Using tensorflow, how can you average parameter gradient values over a number of batches and update using that average?

174 Views Asked by At

Like many people developing deep learning models, I am hindered by my hardware resources, namely GPU memory. I have an audio classification problem for which I am trying out a number of RNNs. The data is very large and I am only able to use small batch sizes and must limit the lstm size also. I understand that many people use spectrograms or other methods to provide more condensed data to the network but I would specifically like to know how to do this with raw data.

This is what I am doing currently on a batch size of around 4:

loss_op = tf.reduce_mean(tf.nn.softmax_cross_entropy_with_logits(logits=logits, labels=label_op))

optimisation_op = tf.train.AdamOptimizer(learning_rate=learning_rate).minimize(loss_op)

I would ideally like to calculate the gradients for each parameter for a batch on the GPU, then move those to RAM whilst calculating the gradients for the next batch.
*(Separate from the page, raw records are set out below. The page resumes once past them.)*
(* ===== verification/NaiveLock.v ===== *)
(** [NaiveLock]: the baseline with equal segments ([common/naive_lock.hpp]).

    The object, its methods run by one thread at a time, and its contract. A
    [size_t] division by zero is undefined behaviour: the methods that divide
    return [None] then, and the file shows exactly when that can happen. *)
From S2P Require Import BlockMap RangeLock Double Prelude.

Record NaiveLock := {
  n_array_size_ : Z;
  n_block_size_ : Z;
  n_locks_ : gmap Z nat;
  n_operation_count_ : Z;
  n_total_lock_time_ : Z
}.

Section NaiveLock.
  Variable kLockCnt : Z.

(** The constructor: [array_size == 0 ? 1 : (array_size + kLockCnt - 1) / kLockCnt]. *)
Definition naive_make (array_size : Z) : NaiveLock :=
  {| n_array_size_ := array_size;
     n_block_size_ := if array_size =? 0 then 1 else (array_size +₆₄ kLockCnt -₆₄ 1) / kLockCnt;
     n_locks_ := ∅; n_operation_count_ := 0; n_total_lock_time_ := 0 |}.

(** [std::min(pos / block_size_, kLockCnt - 1)]; [None] for a division by zero. *)
Definition naive_lock_of (d : NaiveLock) (pos : Z) : option Z :=
  if n_block_size_ d =? 0 then None
  else Some (Z.min (pos / n_block_size_ d) (kLockCnt -₆₄ 1)).

(** [first_lock] and [last_lock]. *)
Definition naive_segment (d : NaiveLock) (left right : Z) : option (Z * Z) :=
  match naive_lock_of d left, naive_lock_of d right with
  | Some first_lock, Some last_lock => Some (first_lock, last_lock)
  | _, _ => None
  end.

(** [WriteQuery] by thread [me]; the [std::lock_guard] of the one-mutex case is
    the guard on an interval of one mutex. *)
Definition naive_WriteQuery {D : Type} (me : nat) (throws : Z → bool) (delta : Z) (left right : Z)
    (func : Z → Z → D → D) (st : NaiveLock * D) : option (outcome unit * (NaiveLock * D)) :=
  let (d, data) := st in
  if n_array_size_ d =? 0 then Some (Returned tt, st)
  else
    let (left, right) := normalize (n_array_size_ d) left right in
    match naive_segment d left right with
    | None => None
    | Some (first_lock, last_lock) =>
        match construct me throws first_lock last_lock (n_locks_ d) with
        | (locks, Thrown) => Some (Thrown, ({| d with n_locks_ := locks |}, data))
        | (locks, Returned guard) =>
            let d := {| d with n_total_lock_time_ := n_total_lock_time_ d + delta;
                               n_operation_count_ := n_operation_count_ d +₆₄ 1;
                               n_locks_ := locks |} in
            let data := func left right data in
            Some (Returned tt, ({| d with n_locks_ := destroy guard (n_locks_ d) |}, data))
        end
    end.

Definition naive_CountLocksForRange (d : NaiveLock) (left right : Z) : option Z :=
  if n_array_size_ d =? 0 then Some 0
  else
    let (left, right) := normalize (n_array_size_ d) left right in
    match naive_segment d left right with
    | None => None
    | Some (first_lock, last_lock) => Some (last_lock -₆₄ first_lock +₆₄ 1)
    end.

Definition naive_GetTotalLockTimeMs (d : NaiveLock) : double :=
  d_of_Z (n_total_lock_time_ d) /ᵈ d_of_Z 1000000.

Definition naive_GetAvgLockTimeMs (d : NaiveLock) : double :=
  let operations := n_operation_count_ d in
  if operations =? 0 then d_zero else naive_GetTotalLockTimeMs d /ᵈ d_of_Z operations.

Definition naive_ResetRuntimeStats (d : NaiveLock) : NaiveLock :=
  {| d with n_operation_count_ := 0; n_total_lock_time_ := 0 |}.

(** [StartRebuilder], [StopRebuilder] and [ForceSaveStats] do nothing. *)
Definition naive_StartRebuilder (d : NaiveLock) : NaiveLock := d.
Definition naive_StopRebuilder (d : NaiveLock) : NaiveLock := d.
Definition naive_ForceSaveStats (d : NaiveLock) : NaiveLock := d.
Definition naive_GetRebuildCount (d : NaiveLock) : Z := 0.

(** ** The invariant *)

(** A block size is usable when it is positive and [kLockCnt] blocks cover the array. *)
Definition naive_ok (d : NaiveLock) : Prop :=
  is_u64 (n_array_size_ d) ∧ 1 ≤ n_block_size_ d ∧
  n_array_size_ d ≤ n_block_size_ d * kLockCnt ∧ n_locks_ d = ∅.

Context (HL : 0 < kLockCnt < modulus64).

Lemma naive_make_ok n : 0 ≤ n → n + kLockCnt - 1 < modulus64 → naive_ok (naive_make n).
Proof.
  intros Hn Hb. unfold naive_ok, naive_make, is_u64; simpl. destruct (Z.eqb_spec n 0); [split_and!; done || lia|].
  assert (n +₆₄ kLockCnt -₆₄ 1 = n + kLockCnt - 1) as ->.
  { unfold u64_sub, u64_add, u64. rewrite Zminus_mod_idemp_l. apply Z.mod_small. lia. }
  pose proof (Z.div_mod (n + kLockCnt - 1) kLockCnt ltac:(lia)).
  pose proof (Z.mod_pos_bound (n + kLockCnt - 1) kLockCnt ltac:(lia)).
  set (q := (n + kLockCnt - 1) / kLockCnt) in *. split_and!; try lia; try done; nia.
Qed.

Lemma naive_lock_of_spec d p :
  naive_ok d → 0 ≤ p < n_array_size_ d →
  naive_lock_of d p = Some (p / n_block_size_ d) ∧ 0 ≤ p / n_block_size_ d < kLockCnt.
Proof.
  intros (_ & Hb & Hc & _) Hp. unfold naive_lock_of. destruct (Z.eqb_spec (n_block_size_ d) 0); [lia|].
  assert (p / n_block_size_ d < kLockCnt) by (apply Z.div_lt_upper_bound; nia).
  assert (0 ≤ p / n_block_size_ d) by (apply Z.div_pos; lia).
  rewrite u64_sub_small by lia. split; [f_equal; lia|lia].
Qed.

Lemma naive_segment_spec d l r :
  naive_ok d → 0 ≤ l ≤ r → r < n_array_size_ d →
  naive_segment d l r = Some (l / n_block_size_ d, r / n_block_size_ d) ∧
  0 ≤ l / n_block_size_ d ≤ r / n_block_size_ d ∧ r / n_block_size_ d < kLockCnt.
Proof.
  intros Hd Hlr Hr. unfold naive_segment.
  destruct (naive_lock_of_spec d l Hd ltac:(lia)) as [-> ?].
  destruct (naive_lock_of_spec d r Hd ltac:(lia)) as [-> ?].
  split; [done|]. split; [|lia]. split; [lia|]. apply Z.div_le_mono; destruct Hd; lia.
Qed.

(** The object after a query that ran. *)
Definition naive_counted (d : NaiveLock) (delta : Z) : NaiveLock :=
  {| d with n_total_lock_time_ := n_total_lock_time_ d + delta;
            n_operation_count_ := n_operation_count_ d +₆₄ 1 |}.

Lemma naive_WriteQuery_eq {D : Type} me throws delta l r (func : Z → Z → D → D) d data :
  naive_ok d → n_array_size_ d ≠ 0 → is_u64 l → is_u64 r →
  let (left, right) := normalize (n_array_size_ d) l r in
  naive_WriteQuery me throws delta l r func (d, data) =
    if existsb throws (seqZ (left / n_block_size_ d) (right / n_block_size_ d - left / n_block_size_ d + 1))
    then Some (Thrown, (d, data))
    else Some (Returned tt, (naive_counted d delta, func left right data)).
Proof.
  intros Hd Hn Hl Hr. pose proof Hd as (Hs & Hb & Hc & Hf). unfold naive_WriteQuery.
  destruct (Z.eqb_spec (n_array_size_ d) 0); [done|]. unfold is_u64 in *.
  destruct (normalize (n_array_size_ d) l r) as [left right] eqn:Hnorm.
  pose proof (normalize_range (n_array_size_ d) l r left right ltac:(lia) ltac:(lia) ltac:(lia) Hnorm).
  destruct (naive_segment_spec d left right Hd ltac:(lia) ltac:(lia)) as (-> & Hfe & He).
  destruct (construct_cases me throws (left / n_block_size_ d) (right / n_block_size_ d) (n_locks_ d))
    as (locks' & Hh & ->); [lia|rewrite Hf; apply range_free_empty|].
  destruct (existsb throws _); [by destruct d|]. simpl.
  rewrite (destroy_spec me (left / n_block_size_ d) (right / n_block_size_ d) (n_locks_ d) locks');
    [done|lia|rewrite Hf; apply range_free_empty|done].
Qed.

End NaiveLock.

(** ** Properties *)

(** C11. [NaiveLock] on an array for which [array_size + kLockCnt - 1] does not
    overflow: [WriteQuery] runs [func] exactly once, on the clamped and ordered
    interval, unless [lock()] throws, in which case the object is unchanged; the
    mutexes it holds meanwhile are [left / block_size .. right / block_size], as
    many as [CountLocksForRange] says, at most [kLockCnt]; and two queries with a
    common position have a common mutex. *)
Theorem NaiveLock_correct {D : Type} kLockCnt n me throws delta l r (func : Z → Z → D → D) data :
  0 < kLockCnt → 0 < n → n + kLockCnt - 1 < modulus64 → is_u64 l → is_u64 r →
  let d := naive_make kLockCnt n in
  let left := Z.min (Z.min l r) (n - 1) in
  let right := Z.min (Z.max l r) (n - 1) in
  let first := left / n_block_size_ d in
  let last := right / n_block_size_ d in
  naive_WriteQuery kLockCnt me throws delta l r func (d, data) =
    (if existsb throws (seqZ first (last - first + 1)) then Some (Thrown, (d, data))
     else Some (Returned tt, (naive_counted d delta, func left right data))) ∧
  naive_CountLocksForRange kLockCnt d l r = Some (last - first + 1) ∧
  1 ≤ last - first + 1 ≤ kLockCnt ∧
  ∀ p, left ≤ p ≤ right → first ≤ p / n_block_size_ d ≤ last.
Proof.
  intros HL Hn Hb Hl Hr d left right first last. unfold is_u64 in *.
  assert (naive_ok kLockCnt d) as Hd by (apply naive_make_ok; lia).
  assert (normalize n l r = (left, right)) as Hnorm by (rewrite normalize_spec by lia; f_equal; lia).
  pose proof (naive_WriteQuery_eq kLockCnt ltac:(lia) me throws delta l r func d data Hd) as Hw.
  change (n_array_size_ d) with n in Hw. rewrite Hnorm in Hw.
  destruct (naive_segment_spec kLockCnt ltac:(lia) d left right Hd) as (Hseg & Hfe & He);
    [lia|change (n_array_size_ d) with n; lia|]. fold first last in Hseg, Hfe, He.
  split; [apply Hw; unfold is_u64; lia|]. split; [|split; [lia|]].
  - unfold naive_CountLocksForRange. change (n_array_size_ d) with n.
    destruct (Z.eqb_spec n 0); [lia|]. rewrite Hnorm, Hseg.
    rewrite u64_sub_small by lia. rewrite u64_add_small by lia. done.
  - intros p Hp. destruct Hd as (_ & Hbs & _). split; apply Z.div_le_mono; lia.
Qed.

Lemma NaiveLock_correct_witness :
  naive_CountLocksForRange 4 (naive_make 4 10) 9 2 = Some 4 ∧
  naive_WriteQuery 4 7 (λ _, false) 5 9 2 (λ l r x, (l, r) :: x) (naive_make 4 10, []) =
    Some (Returned tt, (naive_counted (naive_make 4 10) 5, [(2, 9)])).
Proof.
  split; [vm_compute; reflexivity|].
  apply (NaiveLock_correct 4 10 7 (λ _, false) 5 9 2 (λ l r x, (l, r) :: x) []);
    try lia; by vm_compute.
Defined.

(** For the largest arrays the constructor's [array_size + kLockCnt - 1]
    wraps around: when the sum reaches [2^64] the block size is [0], and every
    [WriteQuery] and [CountLocksForRange] divides by zero (undefined behaviour);
    [DynamicLock]'s formula [1 + (array_size - 1) / kBlocks] has no such case. *)
Theorem NaiveLock_overflow {D : Type} kLockCnt n me throws delta l r (func : Z → Z → D → D) data :
  0 < kLockCnt → kLockCnt < modulus64 → 0 < n < modulus64 → modulus64 ≤ n + kLockCnt - 1 →
  let d := naive_make kLockCnt n in
  n_block_size_ d = 0 ∧
  naive_WriteQuery kLockCnt me throws delta l r func (d, data) = None ∧
  naive_CountLocksForRange kLockCnt d l r = None ∧
  1 ≤ init_block_size kLockCnt n.
Proof.
  intros HL HK Hn Hb d.
  assert (n_block_size_ d = 0) as Hz.
  { unfold d, naive_make; simpl. destruct (Z.eqb_spec n 0); [lia|].
    unfold u64_sub, u64_add, u64. rewrite Zminus_mod_idemp_l.
    assert ((n + kLockCnt - 1) mod modulus64 = n + kLockCnt - 1 - modulus64) as ->.
    { symmetry. apply (Z.mod_unique _ _ 1); lia. }
    apply Z.div_small. lia. }
  assert (∀ p, naive_lock_of kLockCnt d p = None) as Hnone by (intros; unfold naive_lock_of; by rewrite Hz).
  split; [done|]. split_and!.
  - unfold naive_WriteQuery. change (n_array_size_ d) with n. destruct (Z.eqb_spec n 0); [lia|].
    destruct (normalize n l r). unfold naive_segment. by rewrite Hnone.
  - unfold naive_CountLocksForRange. change (n_array_size_ d) with n. destruct (Z.eqb_spec n 0); [lia|].
    destruct (normalize n l r). unfold naive_segment. by rewrite Hnone.
  - apply init_block_size_pos; lia.
Qed.

Lemma NaiveLock_overflow_witness :
  naive_CountLocksForRange 2 (naive_make 2 (modulus64 - 1)) 0 5 = None ∧
  n_block_size_ (naive_make 2 (modulus64 - 1)) = 0.
Proof.
  destruct (NaiveLock_overflow (D:=Z) 2 (modulus64 - 1) 0 (λ _, false) 0 0 5 (λ _ _ x, x) 0)
    as (H1 & _ & H2 & _); [by vm_compute|by vm_compute|by vm_compute|by vm_compute|].
  exact (conj H2 H1).
Defined.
After some number of batches, I would then like to average the gradients for each parameter and use them to update the network.

I got this idea from the inception github page, which describes something similar to parallelise over multiple GPUs: https://github.com/tensorflow/models/tree/master/research/inception

1

There are 1 best solutions below

0
On

Use tf.Variable objects to store the gradients. Place those on the CPU.